* **Exercise objective**
A single number is the whole answer: the count of lines in the records where "that" occurs.

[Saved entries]

(** Find the values of every field, then read them one by one. *)
Ltac codec :=
  split; [intros m; by eexists|]; intros m Hf;
  lazymatch goal with
  | |- ?d ?z ?em = _ => let e := head_of em in unfold e, d, z
  end;
  lazymatch type of Hf with ?f _ => try unfold f in Hf end; destruct_and? Hf;
  unfold object, field; autorewrite with values; compute_matches; cbv beta iota; rewrite ?app_nil_r, ?app_nil_l;
  simpl; repeat (read_next; simpl); by destruct m.
#[export] Instance codec_Boot : Codec anything encode_Boot decode_Boot zero_Boot.
Proof. codec. Qed.
#[export] Instance codec_CPU : Codec fits_CPU (encode_CPU empty_slice) decode_CPU zero_CPU.
Proof. codec. Qed.
#[export] Instance codec_IoPerf : Codec fits_IoPerf encode_IoPerf decode_IoPerf zero_IoPerf.
Proof. codec. Qed.
#[export] Instance codec_Disk : Codec fits_Disk encode_Disk decode_Disk zero_Disk.
Proof. codec. Qed.
#[export] Instance codec_Gpu : Codec anything encode_Gpu decode_Gpu zero_Gpu.
Proof. codec. Qed.
#[export] Instance codec_Interface : Codec fits_Interface (encode_Interface empty_slice) decode_Interface zero_Interface.
Proof. codec. Qed.
#[export] Instance codec_Memory : Codec fits_Memory encode_Memory decode_Memory zero_Memory.
Proof. codec. Qed.
#[export] Instance codec_SystemVendor : Codec anything encode_SystemVendor decode_SystemVendor zero_SystemVendor.
Proof. codec. Qed.
#[export] Instance codec_HardwareInfo : Codec fits_HardwareInfo (encode_HardwareInfo empty_slice) decode_HardwareInfo zero_HardwareInfo.
Proof. codec. Qed.
#[export] Instance codec_EventInfo : Codec anything encode_EventInfo decode_EventInfo zero_EventInfo.
Proof. codec. Qed.
#[export] Instance codec_UpgradeStatus : Codec anything encode_UpgradeStatus decode_UpgradeStatus zero_UpgradeStatus.
Proof. codec. Qed.
#[export] Instance codec_WorkloadStatus : Codec fits_WorkloadStatus (encode_WorkloadStatus show_time) decode_WorkloadStatus zero_WorkloadStatus.
Proof. codec. Qed.
#[export] Instance codec_Heartbeat : Codec fits_Heartbeat (encode_Heartbeat show_time empty_slice) decode_Heartbeat zero_Heartbeat.
Proof. codec. Qed.
#[export] Instance codec_RegistrationInfo : Codec fits_RegistrationInfo (encode_RegistrationInfo empty_slice) decode_RegistrationInfo zero_RegistrationInfo.
Proof. codec. Qed.
#[export] Instance codec_RegistrationResponse : Codec anything encode_RegistrationResponse decode_RegistrationResponse zero_RegistrationResponse.
Proof. codec. Qed.
#[export] Instance codec_DataPath : Codec anything encode_DataPath decode_DataPath zero_DataPath.
Proof. codec. Qed.
#[export] Instance codec_HardwareProfileConfiguration : Codec anything encode_HardwareProfileConfiguration decode_HardwareProfileConfiguration zero_HardwareProfileConfiguration.
Proof. codec. Qed.
#[export] Instance codec_HeartbeatConfiguration : Codec fits_HeartbeatConfiguration encode_HeartbeatConfiguration decode_HeartbeatConfiguration zero_HeartbeatConfiguration.
Proof. codec. Qed.
#[export] Instance codec_ImageRegistries : Codec anything encode_ImageRegistries decode_ImageRegistries zero_ImageRegistries.
Proof. codec. Qed.
#[export] Instance codec_LogsCollectionInformationSyslogConfig : Codec anything encode_LogsCollectionInformationSyslogConfig decode_LogsCollectionInformationSyslogConfig zero_LogsCollectionInformationSyslogConfig.
Proof. codec. Qed.
#[export] Instance codec_LogsCollectionInformation : Codec fits_LogsCollectionInformation encode_LogsCollectionInformation decode_LogsCollectionInformation zero_LogsCollectionInformation.
Proof. codec. Qed.
#[export] Instance codec_MetricsAllowList : Codec anything (encode_MetricsAllowList empty_slice) decode_MetricsAllowList zero_MetricsAllowList.
Proof. codec. Qed.
#[export] Instance codec_ContainerMetrics : Codec fits_ContainerMetrics encode_ContainerMetrics decode_ContainerMetrics zero_ContainerMetrics.
Proof. codec. Qed.
#[export] Instance codec_Metrics : Codec fits_Metrics (encode_Metrics empty_slice) decode_Metrics zero_Metrics.
Proof. codec. Qed.
#[export] Instance codec_MetricsRetention : Codec fits_MetricsRetention encode_MetricsRetention decode_MetricsRetention zero_MetricsRetention.
Proof. codec. Qed.
#[export] Instance codec_SystemMetricsConfiguration : Codec fits_SystemMetricsConfiguration (encode_SystemMetricsConfiguration empty_slice) decode_SystemMetricsConfiguration zero_SystemMetricsConfiguration.
Proof. codec. Qed.
#[export] Instance codec_MetricsConfiguration : Codec fits_MetricsConfiguration (encode_MetricsConfiguration empty_slice) decode_MetricsConfiguration zero_MetricsConfiguration.
Proof. codec. Qed.
#[export] Instance codec_OsInformation : Codec anything encode_OsInformation decode_OsInformation zero_OsInformation.
Proof. codec. Qed.
#[export] Instance codec_S3StorageConfiguration : Codec fits_S3StorageConfiguration encode_S3StorageConfiguration decode_S3StorageConfiguration zero_S3StorageConfiguration.
Proof. codec. Qed.
#[export] Instance codec_StorageConfiguration : Codec fits_StorageConfiguration encode_StorageConfiguration decode_StorageConfiguration zero_StorageConfiguration.
Proof. codec. Qed.
#[export] Instance codec_DeviceConfiguration : Codec fits_DeviceConfiguration (encode_DeviceConfiguration empty_slice) decode_DeviceConfiguration zero_DeviceConfiguration.
Proof. codec. Qed.
#[export] Instance codec_Secret : Codec anything encode_Secret decode_Secret zero_Secret.
Proof. codec. Qed.
#[export] Instance codec_agent_DataConfiguration :
  Codec anything (write_DataConfiguration empty_slice) decode_DataConfiguration zero_DataConfiguration.
Proof. codec. Qed.
#[export] Instance codec_agent_Workload : Codec fits_Workload (write_Workload empty_slice) decode_Workload zero_Workload.
Proof. codec. Qed.
#[export] Instance codec_agent_DeviceConfigurationMessage :
  Codec fits_DeviceConfigurationMessage (write_DeviceConfigurationMessage empty_slice) decode_DeviceConfigurationMessage
    zero_DeviceConfigurationMessage.
Proof. codec. Qed.
(* ===== verification/Untyped.v ===== *)
(** * Documents that keep what they are through an [interface{}]

    The content of a message is read into an [interface{}] and written again
    before a handler reads it. The consumers of the server and of the client keep
    the literals of its numbers; [UnmarshalBinary] makes them floats. The documents
    that are written, with numbers that have no
    more bits than is kept, are not changed by that ([Plain], one instance for
    each type). *)
From S2P Require Import Prelude Effects K8s Models Validation EmbeddedSpec Floats Wire Agent Decode.
From Stdlib Require Import SpecFloat Ascii.
#[local] Set Warnings "-register-all".

Section plain.
Context (UseNumber : bool).

(** The bits of an integer that are kept. *)
Definition number_width : Z := if UseNumber then 64 else double_prec.

Definition plain (j : json) : Prop := untyped UseNumber j = Ok j.
Definition plain_fields (fs : list (string * json)) : Prop := Forall (λ p, plain p.2) fs.

(** The names of the fields are among these, in this order. *)
Definition named (ks : list string) (fs : list (string * json)) : Prop := fs.*1 `sublist_of` ks.

(** A type whose values are written as plain documents. *)
Class Plain {A} (fits : A → Prop) (encode : A → json) : Prop := plain_encode m : fits m → plain (encode m).

(** ** Numbers *)
Lemma untyped_literal f : finite f = true → plain (number_literal f).
Proof.
  intros Hf. unfold plain, number_literal. destruct (float_integer f) as [n|] eqn:E; simpl; (destruct UseNumber; [done|]).
  - pose proof (float_integer_small _ _ E) as Hn. pose proof (float_of_integer_small n Hn) as H.
    unfold untyped_number. rewrite (float_integer_finite _ _ H). unfold number_literal. by rewrite H.
  - unfold untyped_number. rewrite Hf. unfold number_literal. by rewrite E.
Qed.

Lemma plain_int n : UseNumber = true ∨ (Z.abs n < 2 ^ double_prec)%Z → plain (JInt n).
Proof.
  intros Hn. unfold plain. simpl. destruct UseNumber; [done|]. destruct Hn as [|Hn]; [done|].
  pose proof (float_of_integer_small n Hn) as H. unfold untyped_number.
  rewrite (float_integer_finite _ _ H). unfold number_literal. by rewrite H.
Qed.

(** ** Lists and objects *)
Lemma untyped_list l : Forall plain l → mapM (untyped UseNumber) l = Ok l.
Proof. induction 1 as [|j l Hj _ IH]; [done|]. simpl. rewrite Hj. simpl in IH |- *. by rewrite IH. Qed.

Lemma plain_array l : Forall plain l → plain (JArr l).
Proof. intros H. unfold plain. simpl. by rewrite untyped_list. Qed.

Lemma keep_last_all fs : NoDup fs.*1 → keep_last fs = fs.
Proof.
  induction fs as [|p fs IH]; [done|]. rewrite fmap_cons. intros [Hp Hnd]%NoDup_cons. simpl. rewrite IH by done.
  destruct (existsb _ fs) eqn:E; [|done]. apply existsb_exists in E as (q & Hq%list_elem_of_In & He%String.eqb_eq).
  destruct Hp. rewrite He. by apply list_elem_of_fmap_2.
Qed.

Lemma plain_object ks fs : plain_fields fs → named ks fs → NoDup ks → plain (JObj fs).
Proof.
  intros H Hk Hnd. unfold plain. simpl.
  assert (mapM (λ p : string * json, v ← untyped UseNumber p.2; Ok (p.1, v)) fs = Ok fs) as ->.
  { clear Hk. induction H as [|[k j] fs Hj _ IH]; [done|]. simpl in Hj |- *. rewrite Hj. simpl in IH |- *. by rewrite IH. }
  simpl. rewrite keep_last_all; [done|]. by eapply sublist_NoDup.
Qed.

Section fields.
Context (show_time : Timestamp → string) (parse_time : string → result Timestamp) (empty_slice : json).
Context (width : Z).
Hypothesis width_le : (width ≤ number_width)%Z.
Hypothesis empty : empty_list empty_slice.

(** ** Fields *)
Lemma plain_app fs fs' : plain_fields fs → plain_fields fs' → plain_fields (fs ++ fs').
Proof. by apply Forall_app_2. Qed.
Lemma plain_str k s : plain_fields (str k s).
Proof. unfold str. destruct (String.eqb s ""); repeat constructor. Qed.
Lemma plain_int_field k n : sized width n → plain_fields (int k n).
Proof.
  intros Hn. unfold int. destruct (n =? 0)%Z; [constructor|]. constructor; [|constructor]. apply plain_int.
  unfold number_width in width_le. destruct UseNumber; [by left|right].
  unfold sized, in_width in Hn. apply andb_true_iff in Hn as [?%Z.leb_le ?%Z.ltb_lt].
  destruct (decide (1 ≤ width)%Z).
  - pose proof (Z.pow_le_mono_r 2 (width - 1) (double_prec - 1)). unfold double_prec in *. lia.
  - rewrite (Z.pow_neg_r 2 (width - 1)) in * by lia. lia.
Qed.
Lemma plain_boolean k b : plain_fields (boolean k b).
Proof. destruct b; repeat constructor. Qed.
Lemma plain_number k f : kept f = true → plain_fields (number k f).
Proof.
  intros Hf. destruct f as [s| | |s m e]; try done; [constructor|]. constructor; [|constructor]. by apply untyped_literal.
Qed.
Lemma plain_time k t : plain_fields (time show_time k t).
Proof. repeat constructor. Qed.
Lemma plain_pointer {A} (P : A → Prop) e {C : Plain P e} k p : on_some P p → plain_fields (pointer k e p).
Proof. intros H. destruct p as [a|]; [|constructor]. constructor; [|constructor]. exact (plain_encode a (H a eq_refl)). Qed.
Lemma plain_slice {A} k (e : A → json) l : Forall (λ a, plain (e a)) l → plain_fields (slice empty_slice k e l).
Proof.
  intros H. constructor; [|constructor]. simpl. destruct l as [|a l]; [by destruct empty as [-> | ->]|].
  apply plain_array. by apply Forall_fmap.
Qed.
Lemma plain_strings k l : plain_fields (slice empty_slice k JStr l).
Proof. by apply plain_slice, Forall_true. Qed.
Lemma plain_pointers {A} (P : A → Prop) e {C : Plain P e} k l :
  Forall (on_some P) l → plain_fields (slice empty_slice k (nullable e) l).
Proof.
  intros H. apply plain_slice. eapply Forall_impl; [exact H|]. intros [a|] Ha; [|done]. exact (plain_encode a (Ha a eq_refl)).
Qed.

Lemma plain_int32 k n : sized 32 n → plain_fields (int k n).
Proof.
  intros Hn. unfold int. destruct (n =? 0)%Z; [constructor|]. constructor; [|constructor]. apply plain_int. right.
  unfold sized, in_width in Hn. apply andb_true_iff in Hn as [?%Z.leb_le ?%Z.ltb_lt]. unfold double_prec. simpl in *. lia.
Qed.
Lemma plain_items {A} k (e : A → json) l : Forall (λ a, plain (e a)) l → plain_fields (items k e l).
Proof.
  intros H. destruct l as [|a l]; [constructor|]. constructor; [|constructor]. apply plain_array. by apply Forall_fmap.
Qed.
Lemma plain_item_strings k l : plain_fields (items k JStr l).
Proof. by apply plain_items, Forall_true. Qed.
Lemma plain_item_pointers {A} (P : A → Prop) e {C : Plain P e} k l :
  Forall (on_some P) l → plain_fields (items k (nullable e) l).
Proof.
  intros H. apply plain_items. eapply Forall_impl; [exact H|]. intros [a|] Ha; [|done]. exact (plain_encode a (Ha a eq_refl)).
Qed.
Lemma entries_names {A B} (e : A → B) (l : list (string * A)) : ((λ p, (p.1, e p.2)) <$> l).*1 = l.*1.
Proof. induction l as [|p l IH]; [done|]. rewrite !fmap_cons. by rewrite IH. Qed.
Lemma plain_dict {A} (P : A → Prop) e {C : Plain P e} k m : map_fits P m → plain_fields (dict k e m).
Proof.
  intros [_ HP]. unfold dict. destruct m as [m|]; simpl; [|rewrite map_to_list_empty; constructor].
  pose proof (NoDup_fst_map_to_list m) as Hnd.
  assert (Forall (λ p, P p.2) (map_to_list m)) as HF.
  { apply Forall_forall. intros [k' a] Hin%elem_of_map_to_list. by apply (HP m eq_refl k'). }
  destruct (map_to_list m) as [|p l]; [constructor|]. constructor; [|constructor].
  change (plain (JObj ((λ q, (q.1, e q.2)) <$> p :: l))). apply (plain_object ((p :: l).*1));
    [|unfold named; by rewrite (entries_names e (p :: l))|done].
  apply Forall_fmap. eapply Forall_impl; [exact HF|]. intros q Hq. exact (plain_encode q.2 Hq).
Qed.

(** ** Names *)
Lemma named_app ks ks' fs fs' : named ks fs → named ks' fs' → named (ks ++ ks') (fs ++ fs').
Proof. unfold named. rewrite fmap_app. by apply sublist_app. Qed.
Lemma named_one k fs : only k fs → length fs ≤ 1 → named [k] fs.
Proof.
  intros H Hl. destruct fs as [|[k' j] [|q fs]]; [by apply sublist_nil_l| |simpl in Hl; lia].
  unfold named. simpl. by apply Forall_singleton in H as <-.
Qed.
Lemma named_str k s : named [k] (str k s).
Proof. apply named_one; [apply only_str|]. unfold str. destruct (String.eqb s ""); simpl; lia. Qed.
Lemma named_int k n : named [k] (int k n).
Proof. apply named_one; [apply only_int|]. unfold int. destruct (n =? 0)%Z; simpl; lia. Qed.
Lemma named_boolean k b : named [k] (boolean k b).
Proof. apply named_one; [apply only_boolean|]. destruct b; simpl; lia. Qed.
Lemma named_number k f : named [k] (number k f).
Proof. apply named_one; [apply only_number|]. destruct f; simpl; lia. Qed.
Lemma named_time k t : named [k] (time show_time k t).
Proof. by apply named_one; [apply only_time|]. Qed.
Lemma named_pointer {A} k (e : A → json) p : named [k] (pointer k e p).
Proof. apply named_one; [apply only_pointer|]. destruct p; simpl; lia. Qed.
Lemma named_slice {A} k (e : A → json) l : named [k] (slice empty_slice k e l).
Proof. by apply named_one; [apply only_slice|]. Qed.

Lemma named_items {A} k (e : A → json) l : named [k] (items k e l).
Proof. apply named_one; [apply only_items|]. destruct l; simpl; lia. Qed.
Lemma named_dict {A} k (e : A → json) m : named [k] (dict k e m).
Proof. apply named_one; [apply only_dict|]. unfold dict. destruct (map_to_list _); simpl; lia. Qed.

#[local] Opaque slice dict items pointer time str int boolean number.

Ltac keeps := first [apply _ | assumption | by intros ? _ | by apply Forall_true; intros ? ? _].
Ltac plain_field :=
  first [apply plain_str | apply plain_boolean | apply plain_strings | apply plain_item_strings | by apply plain_int_field | by apply plain_int32 | by apply plain_number
        | apply plain_time | eapply plain_pointer; keeps | eapply plain_pointers; keeps
        | eapply plain_item_pointers; keeps | eapply plain_dict; keeps].
Ltac named_field :=
  first [apply named_str | apply named_boolean | apply named_int | apply named_number | apply named_time
        | apply named_pointer | apply named_slice | apply named_items | apply named_dict].
Ltac head_of t := lazymatch t with ?f _ => head_of f | _ => t end.
Ltac plain :=
  intros m Hf;
  lazymatch type of Hf with ?f _ => try (let h := head_of f in unfold h in Hf) end; destruct_and? Hf;
  lazymatch goal with |- plain ?em => let e := head_of em in unfold e end;
  eapply plain_object;
    [repeat (apply plain_app; [plain_field|]); plain_field
    |repeat (eapply named_app; [named_field|]); named_field
    |apply (bool_decide_unpack _); vm_compute; exact I].

#[export] Instance plain_Boot : Plain anything encode_Boot.
Proof. plain. Qed.
#[export] Instance plain_CPU : Plain (fits_CPU width) (encode_CPU empty_slice).
Proof. plain. Qed.
#[export] Instance plain_IoPerf : Plain (fits_IoPerf width) encode_IoPerf.
Proof. plain. Qed.
#[export] Instance plain_Disk : Plain (fits_Disk width) encode_Disk.
Proof. plain. Qed.
#[export] Instance plain_Gpu : Plain anything encode_Gpu.
Proof. plain. Qed.
#[export] Instance plain_Interface : Plain (fits_Interface width) (encode_Interface empty_slice).
Proof. plain. Qed.
#[export] Instance plain_Memory : Plain (fits_Memory width) encode_Memory.
Proof. plain. Qed.
#[export] Instance plain_SystemVendor : Plain anything encode_SystemVendor.
Proof. plain. Qed.
#[export] Instance plain_HardwareInfo : Plain (fits_HardwareInfo width) (encode_HardwareInfo empty_slice).
Proof. plain. Qed.
#[export] Instance plain_EventInfo : Plain anything encode_EventInfo.
Proof. plain. Qed.
#[export] Instance plain_UpgradeStatus : Plain anything encode_UpgradeStatus.
Proof. plain. Qed.
#[export] Instance plain_WorkloadStatus : Plain (fits_WorkloadStatus parse_time show_time) (encode_WorkloadStatus show_time).
Proof. plain. Qed.
#[export] Instance plain_Heartbeat : Plain (fits_Heartbeat parse_time show_time width) (encode_Heartbeat show_time empty_slice).
Proof. plain. Qed.
#[export] Instance plain_RegistrationInfo : Plain (fits_RegistrationInfo width) (encode_RegistrationInfo empty_slice).
Proof. plain. Qed.
#[export] Instance plain_RegistrationResponse : Plain anything encode_RegistrationResponse.
Proof. plain. Qed.
#[export] Instance plain_DataPath : Plain anything encode_DataPath.
Proof. plain. Qed.
#[export] Instance plain_HardwareProfileConfiguration : Plain anything encode_HardwareProfileConfiguration.
Proof. plain. Qed.
#[export] Instance plain_HeartbeatConfiguration : Plain (fits_HeartbeatConfiguration width) encode_HeartbeatConfiguration.
Proof. plain. Qed.
#[export] Instance plain_ImageRegistries : Plain anything encode_ImageRegistries.
Proof. plain. Qed.
#[export] Instance plain_LogsCollectionInformationSyslogConfig : Plain anything encode_LogsCollectionInformationSyslogConfig.
Proof. plain. Qed.
#[export] Instance plain_LogsCollectionInformation : Plain fits_LogsCollectionInformation encode_LogsCollectionInformation.
Proof. plain. Qed.
#[export] Instance plain_MetricsAllowList : Plain anything (encode_MetricsAllowList empty_slice).
Proof. plain. Qed.
#[export] Instance plain_ContainerMetrics : Plain fits_ContainerMetrics encode_ContainerMetrics.
Proof. plain. Qed.
#[export] Instance plain_Metrics : Plain fits_Metrics (encode_Metrics empty_slice).
Proof. plain. Qed.
#[export] Instance plain_MetricsRetention : Plain fits_MetricsRetention encode_MetricsRetention.
Proof. plain. Qed.
#[export] Instance plain_SystemMetricsConfiguration : Plain fits_SystemMetricsConfiguration (encode_SystemMetricsConfiguration empty_slice).
Proof. plain. Qed.
#[export] Instance plain_MetricsConfiguration : Plain fits_MetricsConfiguration (encode_MetricsConfiguration empty_slice).
Proof. plain. Qed.
#[export] Instance plain_OsInformation : Plain anything encode_OsInformation.
Proof. plain. Qed.
#[export] Instance plain_S3StorageConfiguration : Plain fits_S3StorageConfiguration encode_S3StorageConfiguration.
Proof. plain. Qed.
#[export] Instance plain_StorageConfiguration : Plain fits_StorageConfiguration encode_StorageConfiguration.
Proof. plain. Qed.
#[export] Instance plain_DeviceConfiguration : Plain (fits_DeviceConfiguration width) (encode_DeviceConfiguration empty_slice).
Proof. plain. Qed.
#[export] Instance plain_Secret : Plain anything encode_Secret.
Proof. plain. Qed.
#[export] Instance plain_agent_DataConfiguration : Plain anything (write_DataConfiguration empty_slice).
Proof. plain. Qed.
#[export] Instance plain_agent_Workload : Plain fits_Workload (write_Workload empty_slice).
Proof. plain. Qed.
#[export] Instance plain_agent_DeviceConfigurationMessage :
  Plain (fits_DeviceConfigurationMessage width) (write_DeviceConfigurationMessage empty_slice).
Proof. plain. Qed.
End fields.
End plain.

* **Solved problem**
4